I put my full graphic LCD back in place for my currently cutting test (I need two of these parts and that first successful one above is no good on the other side where past failures line!!) and I used AVRDUDE to load the V1CNC Ramps Dual 510 firmware.hex code onto my RAMPS board and 2 laps in on the same GCODE I saw a deviation for one lap then at lap 5 it cut straight across my part. So I won’t be using V510 firmware.hex… About to recompile and load from source with graphic LCD enabled as the only change from last night successful run with 4x20 text LCD code

1 Like

And once again a step backwards…

Tried again with compiled firmware using graphic LCD… didn’t even enable custom bootscreen…

Failed…

Thats when I realized that for this latest test (compiled) and for the last test (firmware.hex) I was using SD card for the GCODE…

So I am trying again using Repetier host…

Still failed…

Going back to 4x20 LCD compiled using Repetier host just to see if I can reproduce my success of last night…

Only a little frustrating…

Sorry to be one jumping in last minute with my 2 cents, and I’m just making a wild hunch, but working well on wood but not on aluminum, my guess would be that the steppers are maybe being driven too hard and losing steps? I would try light cuts on wood several more times, then very light cuts on aluminum and increase the depth of cut or stepover on a junk piece of aluminum until you see some failure, and monitor the temperature of the steppers as well. I am also very wary about using circle records in my gcode until I know for sure that the controller is ok with the G02 and G03 commands and settings ( setting like full circle or quadrant, ijk or start end point settings.) I’ve seen some very strange things happen when cnc machines make very small circular g02 and g03 motions.

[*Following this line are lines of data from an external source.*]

Module Store.
(** Assignment to one field of the record. *)
Definition ClusterName v r :=
  let 'mkClusterHealthResponse _ b c d e f g h i j k l m := r in
  mkClusterHealthResponse v b c d e f g h i j k l m.
Definition Status v r :=
  let 'mkClusterHealthResponse a _ c d e f g h i j k l m := r in
  mkClusterHealthResponse a v c d e f g h i j k l m.
Definition TimedOut v r :=
  let 'mkClusterHealthResponse a b _ d e f g h i j k l m := r in
  mkClusterHealthResponse a b v d e f g h i j k l m.
Definition ActivePrimaryShards v r :=
  let 'mkClusterHealthResponse a b c _ e f g h i j k l m := r in
  mkClusterHealthResponse a b c v e f g h i j k l m.
Definition ActiveShards v r :=
  let 'mkClusterHealthResponse a b c d _ f g h i j k l m := r in
  mkClusterHealthResponse a b c d v f g h i j k l m.
Definition DelayedUnassignedShards v r :=
  let 'mkClusterHealthResponse a b c d e _ g h i j k l m := r in
  mkClusterHealthResponse a b c d e v g h i j k l m.
Definition InitializingShards v r :=
  let 'mkClusterHealthResponse a b c d e f _ h i j k l m := r in
  mkClusterHealthResponse a b c d e f v h i j k l m.
Definition NumberOfDataNodes v r :=
  let 'mkClusterHealthResponse a b c d e f g _ i j k l m := r in
  mkClusterHealthResponse a b c d e f g v i j k l m.
Definition NumberOfInFlightFetch v r :=
  let 'mkClusterHealthResponse a b c d e f g h _ j k l m := r in
  mkClusterHealthResponse a b c d e f g h v j k l m.
Definition NumberOfNodes v r :=
  let 'mkClusterHealthResponse a b c d e f g h i _ k l m := r in
  mkClusterHealthResponse a b c d e f g h i v k l m.
Definition NumberOfPendingTasks v r :=
  let 'mkClusterHealthResponse a b c d e f g h i j _ l m := r in
  mkClusterHealthResponse a b c d e f g h i j v l m.
Definition RelocatingShards v r :=
  let 'mkClusterHealthResponse a b c d e f g h i j k _ m := r in
  mkClusterHealthResponse a b c d e f g h i j k v m.
Definition UnassignedShards v r :=
  let 'mkClusterHealthResponse a b c d e f g h i j k l _ := r in
  mkClusterHealthResponse a b c d e f g h i j k l v.
End Store.

(* ================================================================== *)
(** ** Decoding the response body

    [json.NewDecoder(res.Body).Decode(&chr)] works in two phases.  It first
    reads one complete JSON value from the stream and checks its syntax; a
    read error, an empty body or a syntax error ends the call before
    anything is stored.  It then stores the value into the target.  A JSON
    value that does not fit the Go type of its target is recorded as an
    [UnmarshalTypeError], the field is skipped and decoding goes on; the
    first such error is returned once the whole value has been stored.

    The body is modelled by the outcome of the first phase: the error, or
    the syntax tree of the value (strings unquoted, numbers as written). *)

#[local] Unset Elimination Schemes.
Inductive json_Value : Type :=
| JNull
| JBool (b : bool)
| JNumber (literal : string)
| JString (s : string)
| JArray (elements : list json_Value)
| JObject (members : list (string * json_Value)).
#[local] Set Elimination Schemes.

Inductive Body : Type :=
| BodyUnreadable (e : error)
| BodyJSON (v : json_Value).

(** The name the decoder reports for the kind of a JSON value. *)
Definition json_kind (v : json_Value) : string :=
  match v with
  | JNull => "null"
  | JBool _ => "bool"
  | JNumber _ => "number"
  | JString _ => "string"
  | JArray _ => "array"
  | JObject _ => "object"
  end.

(** Case folding of object keys: ASCII letters, and the two other runes
    that fold to an ASCII letter, the Kelvin sign (U+212A, for k) and the
    long s (U+017F, for s), in their UTF-8 encoding. *)
Definition lower (c : ascii) : ascii :=
  let n := nat_of_ascii c in
  if (Nat.leb 65 n && Nat.leb n 90)%bool then ascii_of_nat (n + 32) else c.

Fixpoint foldName (s : string) : string :=
  match s with
  | EmptyString => EmptyString
  | String c rest =>
      match nat_of_ascii c, rest with
      | 197%nat, String d rest' =>
          if Nat.eqb (nat_of_ascii d) 191 then String "s"%char (foldName rest')
          else String c (foldName rest)
      | 226%nat, String d (String e rest') =>
          if (Nat.eqb (nat_of_ascii d) 132 && Nat.eqb (nat_of_ascii e) 170)%bool
          then String "k"%char (foldName rest')
          else String c (foldName rest)
      | _, _ => String (lower c) (foldName rest)
      end
  end.

Definition equalFold (a b : string) : bool := String.eqb (foldName a) (foldName b).

(** The target of one struct field: its Go kind and the assignment. *)
Inductive fieldTarget : Type :=
| StringField (store : string -> clusterHealthResponse -> clusterHealthResponse)
| BoolField (store : bool -> clusterHealthResponse -> clusterHealthResponse)
| IntField (store : Z -> clusterHealthResponse -> clusterHealthResponse).

Record structField : Type := mkField { f_name : string; f_target : fieldTarget }.

Definition GoType_of (t : fieldTarget) : string :=
  match t with
  | StringField _ => "string"
  | BoolField _ => "bool"
  | IntField _ => "int"
  end.

(** Modelled from the spec: the JSON names of the fields, from the table of
    the expected response body. *)
Definition clusterHealthResponse_fields : list structField :=
  [ mkField "cluster_name" (StringField Store.ClusterName);
    mkField "status" (StringField Store.Status);
    mkField "timed_out" (BoolField Store.TimedOut);
    mkField "active_primary_shards" (IntField Store.ActivePrimaryShards);
    mkField "active_shards" (IntField Store.ActiveShards);
    mkField "delayed_unassigned_shards" (IntField Store.DelayedUnassignedShards);
    mkField "initializing_shards" (IntField Store.InitializingShards);
    mkField "number_of_data_nodes" (IntField Store.NumberOfDataNodes);
    mkField "number_of_in_flight_fetch" (IntField Store.NumberOfInFlightFetch);
    mkField "number_of_nodes" (IntField Store.NumberOfNodes);
    mkField "number_of_pending_tasks" (IntField Store.NumberOfPendingTasks);
    mkField "relocating_shards" (IntField Store.RelocatingShards);
    mkField "unassigned_shards" (IntField Store.UnassignedShards) ].

Definition structName : string := "clusterHealthResponse".

(** An exact match of the key wins, otherwise the first field whose name
    equals the key under case folding; a key that matches no field is
    ignored. *)
Definition lookupField (key : string) : option structField :=
  match find (fun f => String.eqb (f_name f) key) clusterHealthResponse_fields with
  | Some f => Some f
  | None => find (fun f => equalFold (f_name f) key) clusterHealthResponse_fields
  end.

(** The decoder state while an object is stored: the target so far and the
    first type error met ([d.savedError]). *)
Definition decodeState : Type := (clusterHealthResponse * option error)%type.

Definition saveError (e : error) (d : decodeState) : decodeState :=
  match snd d with
  | None => (fst d, Some e)
  | Some _ => d
  end.

(** Storing one member value into the field it names.  [null] leaves a
    string, a boolean and an integer as they are; a number is stored into an
    integer field when [strconv.ParseInt] accepts its literal. *)
Definition storeField (f : structField) (v : json_Value) (d : decodeState) : decodeState :=
  let mismatch (what : string) :=
    saveError (json_UnmarshalTypeError what (GoType_of (f_target f))
                 structName (f_name f)) d in
  match v, f_target f with
  | JNull, _ => d
  | JString s, StringField store => (store s (fst d), snd d)
  | JBool b, BoolField store => (store b (fst d), snd d)
  | JNumber lit, IntField store =>
      match strconv_ParseInt lit with
      | Some n => (store n (fst d), snd d)
      | None => mismatch ("number " ++ lit)%string
      end
  | _, _ => mismatch (json_kind v)
  end.

Definition storeMember (d : decodeState) (kv : string * json_Value) : decodeState :=
  match lookupField (fst kv) with
  | Some f => storeField f (snd kv) d
  | None => d
  end.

Jumping in last minute is when you jump in when I have the problem solved… Still feels like first quarter of the game to me…

I confess to partial defeat… My last test was a fail. Plain V510 code with 4x20LCD using repetier host to send so no SD card. Did a few laps then shifted. This was like lost steps. Shift up in the Y direction.

But I needed the part, had nearly exhausted my aluminum, so I did one lap of the part on the aluminum using the MPCNC then used my bandsaw to cut the part out following that path. Felt rude but now I have more time to debug the issue(s) without needing results.

My part is simple and I will continue to test with simple parts until I get this resolved, so there are no curves at all in this toolpath. No G02 G03 at all. I even looked again at the GCODE to make sure. None.

I will do some wood cutting and see if that all plays nicely and see if I can figure this out. Will probably take a while before I respond to this thread again while I test and see if I can get enough data points to narrow it down.